How much of this was due to the normal changes over time, and how much was because of the physical devastation brought on by the earthquake, I really couldn’t say.

U.F.O. in Kushiro explores both kinds of changes: the natural (effects of time and progress) and the unnatural (sudden disasters or inexplicable events). Komura’s wife retreats to the past — escaping, it seems, to Yamagata, where her parents run a successful inn. Meanwhile, Komura must push uncomfortably ahead with the future, as symbolised in the flight from Tokyo to Hokkaido which leaves him disoriented, and by the mysterious delivery he must make.

As the story progresses, Komura finds himself increasingly drawn into the images of the earthquake, much like his wife. Even as he seems to regain confidence, the disaster hangs over him; it has permeated the collective consciousness.

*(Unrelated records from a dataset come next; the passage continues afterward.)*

(** * hello-page: payment webhook, Xendit secret endpoint and the
      domain-suggestion hook

    A shallow embedding of
    - [supabase/functions/midtrans-webhook/index.ts] (module [Webhook]),
    - the edge function [super-admin-xendit-secret] (module [XenditSecret]),
    - [src/hooks/useDomainSuggestions.ts] (module [useDomainSuggestions]),
    - [src/components/order/OrderWebsitePackagesCards.tsx] (module [Packages]),
    together with the platform pieces they call: JavaScript strings and
    JSON values ([Js]), the SHA-512 digest of Web Crypto ([Sha512]), the
    [Date] built-ins ([JsDate]) and the hosted table store ([Db]).

    Conventions.  A JavaScript string is a [string] whose characters are the
    code units U+0000..U+00FF.  A JavaScript number is an exact integer
    ([Z]); [Date] time values are exact integers as well and are not
    clipped.  A uuid column is an opaque key ([uuid]): the text of a uuid is
    never empty, so such a value is truthy exactly when it is not null. *)

From Stdlib Require Import ZArith List String Ascii Bool Lia DecimalString.
From Stdlib Require Import Sorting.Sorted Sorting.Permutation.
Import ListNotations.

Open Scope string_scope.
Open Scope Z_scope.

(* ================================================================== *)
(** ** JavaScript strings and JSON values *)

Module Js.

(** White space and line terminators of ECMAScript below U+0100: the
    characters removed by [trim] and matched by the regular expression
    class [\s]. *)
Definition is_white_space (c : ascii) : bool :=
  let n := Z.of_N (N_of_ascii c) in
  (n =? 9) || (n =? 10) || (n =? 11) || (n =? 12) || (n =? 13)
  || (n =? 32) || (n =? 160).

Fixpoint trimStart (s : string) : string :=
  match s with
  | EmptyString => EmptyString
  | String c s' => if is_white_space c then trimStart s' else s
  end.

Fixpoint trimEnd (s : string) : string :=
  match s with
  | EmptyString => EmptyString
  | String c s' =>
      match trimEnd s' with
      | EmptyString => if is_white_space c then EmptyString else String c EmptyString
      | t => String c t
      end
  end.

(** [s.trim()] *)
Definition trim (s : string) : string := trimEnd (trimStart s).

(** [/\s/.test(s)] *)
Fixpoint has_white_space (s : string) : bool :=
  match s with
  | EmptyString => false
  | String c s' => is_white_space c || has_white_space s'
  end.

(** [s.startsWith(p)] *)
Definition startsWith (s p : string) : bool := String.prefix p s.

(** [s.length] *)
Definition length (s : string) : Z := Z.of_nat (String.length s).

(** A string used as a condition: [""] is falsy. *)
Definition truthy (s : string) : bool := negb (s =? "")%string.

(** [s || null] *)
Definition or_null (s : string) : option string :=
  if truthy s then Some s else None.

(** The values [req.json()] can produce. *)
#[warnings="-register-all"] Inductive jsval : Type :=
| JNull
| JBool (b : bool)
| JNum (z : Z)
| JStr (s : string)
| JArr (items : list jsval)
| JObj (fields : list (string * jsval)).

(** Decimal text of an integer, as [String(n)] prints it. *)
Definition string_of_Z (z : Z) : string := NilZero.string_of_int (Z.to_int z).

(** [String(v)] *)
Fixpoint to_String (v : jsval) : string :=
  match v with
  | JNull => "null"
  | JBool true => "true"
  | JBool false => "false"
  | JNum z => string_of_Z z
  | JStr s => s
  | JArr items =>
      (fix join (l : list jsval) : string :=
         match l with
         | [] => ""
         | x :: rest =>
             let e := match x with JNull => "" | _ => to_String x end in
             match rest with
             | [] => e
             | _ :: _ => e ++ "," ++ join rest
             end
         end) items
  | JObj _ => "[object Object]"
  end.

(** Own property [k] of a parsed object; a later duplicate key wins, as in
    [JSON.parse]. *)
Definition own (fields : list (string * jsval)) (k : string) : option jsval :=
  fold_left (fun acc kv => if (fst kv =? k)%string then Some (snd kv) else acc)
            fields None.

(** [v?.k] for a key that no built-in prototype defines; [None] is
    [undefined]. *)
Definition get (v : jsval) (k : string) : option jsval :=
  match v with
  | JObj fields => own fields k
  | _ => None
  end.

(** [String(x ?? "")] where [x] may be [undefined] *)
Definition String_or_empty (x : option jsval) : string :=
  match x with
  | None | Some JNull => ""
  | Some v => to_String v
  end.

(** [String(v?.k ?? "").trim()] *)
Definition field (v : jsval) (k : string) : string :=
  trim (String_or_empty (get v k)).

(** What a [throw] carries.  [Error m] is an instance of [Error] with
    message [m]; [Thrown s] is any other value, [s] being [String] of it. *)
Inductive exn : Type :=
| Error (message : string)
| Thrown (text : string).

(** Outcome of a computation that may throw. *)
Definition result (A : Type) : Type := (exn + A)%type.

End Js.

(* ================================================================== *)
(** ** SHA-512 (FIPS 180-4), the digest behind [crypto.subtle.digest] *)

Module Sha512.

Definition w64 (x : Z) : Z := x mod 2 ^ 64.
Definition add64 (x y : Z) : Z := w64 (x + y).
Definition rotr (n x : Z) : Z :=
  Z.lor (Z.shiftr x n) (w64 (Z.shiftl x (64 - n))).
Definition shr (n x : Z) : Z := Z.shiftr x n.

Definition Ch (x y z : Z) : Z := Z.lxor (Z.land x y) (Z.land (Z.lxor x (2 ^ 64 - 1)) z).
Definition Maj (x y z : Z) : Z :=
  Z.lxor (Z.lxor (Z.land x y) (Z.land x z)) (Z.land y z).
Definition Sum0 (x : Z) : Z := Z.lxor (Z.lxor (rotr 28 x) (rotr 34 x)) (rotr 39 x).
Definition Sum1 (x : Z) : Z := Z.lxor (Z.lxor (rotr 14 x) (rotr 18 x)) (rotr 41 x).
Definition sig0 (x : Z) : Z := Z.lxor (Z.lxor (rotr 1 x) (rotr 8 x)) (shr 7 x).
Definition sig1 (x : Z) : Z := Z.lxor (Z.lxor (rotr 19 x) (rotr 61 x)) (shr 6 x).
(** X10. Without a callback nothing is called back, in failed runs as
    in completed ones ([callback_steps] is validated all the same). *)
Theorem absent_callback_is_never_called self a w :
  callback a = false ->
  exists evs,
    trace (call randn self a w).2 = trace w ++ evs /\
    Forall (fun e => forall i t x, e <> EvCallback i t x) evs /\
    callback_calls evs = [].
Proof.
  intros Hcb.
  assert (Hrun : behaves (fun e : event => forall i t x, e <> EvCallback i t x)
                   (fun _ => True) (call randn self a)).
  { unfold call. apply behaves_bind; [|intros img].
    - apply generate_events.
      + intros e He i t x ->. discriminate.
      + intros b. apply (@other_stage_events _ Sampling); [|apply prepare_latents_behaves].
        intros e He i t x ->. discriminate.
      + intros cs c x. apply denoise_events; try done. congruence.
      + intros z. apply (@other_stage_events _ Decoding); [|apply decode_latents_behaves].
        intros e He i t x ->. discriminate.
    - apply (@other_stage_events _ Decoding); [|apply convert_output_behaves].
      intros e He i t x ->. discriminate. }
  destruct (Hrun w) as (evs & Htr & Hev & _). exists evs.
  split; [exact Htr|]. split; [exact Hev|].
  clear Htr. induction Hev as [|e evs He _ IH]; [reflexivity|].
  change (e :: evs) with ([e] ++ evs). rewrite callback_calls_app, IH.
  destruct e; try reflexivity. exfalso. eapply He. reflexivity.
Qed.
End WholeRuns.

(** ** What a run calls, and how often *)

Section Counting.
Context {F : Type} `{Scalar F} {T S G Pil : Type}.
Variable randn : list nat -> option G -> list F.
Local Abbreviation pipeline := (@RDMPipeline F T S G Pil).
Local Abbreviation args := (@call_args F G).
Local Abbreviation event := (@event F T G).
Local Abbreviation world := (@world F T S G).
Local Abbreviation M := (@M F T S G).
Implicit Types (self : pipeline) (a : args) (w : world) (evs : list event).

Lemma unet_timesteps_app evs evs' :
  unet_timesteps (evs ++ evs') = unet_timesteps evs ++ unet_timesteps evs'.
Proof. apply omap_app. Qed.

Lemma set_timesteps_calls_app evs evs' :
  set_timesteps_calls (evs ++ evs') = set_timesteps_calls evs ++ set_timesteps_calls evs'.
Proof. apply omap_app. Qed.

Murakami has said he is inspired by Fyodor Dostoevsky, and moral themes can certainly be found in the Japanese author’s work. However, Dostoevsky was revolutionary, in part, because of his invention of literary ‘polyphony’ — what Mikhail Bahtin describes as ‘a plurality of independent and unmerged voices and consciousnesses.’ This element is sometimes lacking in Murakami’s fiction, as he seems to put a greater emphasis on Jungian development of self, as well as structuring his stories according to the traditional hero’s journey. U.F.O in Kushiro arguably suffers from this: the story suggests different perspectives, but fails to develop them. Komura’s wife, Keiko and Shimao do not seem to exist on their own terms; they are gears to rotate the mystery around Komura, and the reader. The story is close to being meaningful — the description of the destruction, and the character’s strange relationship with the earthquake is captivating — but it fails to convince.

Closing notes

Can a writer be judged on three short stories he wrote at different points in his career? Since that writer is more renowned for his novels, you might say not. Although some would say these two mediums represent different sides of Murakami, I’m less and less sure that’s the case. Although some writers may feel the short story form allows them to express things they can’t do effectively in novels, for Murakami there is a lot of overlap. He’s switching gears, but staying in the same lane.

The writer is at his best when nudging us towards a different perspective of the world — seeing its bizarre unconscious. Sometimes he is too visible in his writing, in the way he artificially creates problems and resolutions. But more often than not, he manages to push the envelope, forging ahead with little regard to whether he tarnishes his legacy or cements it.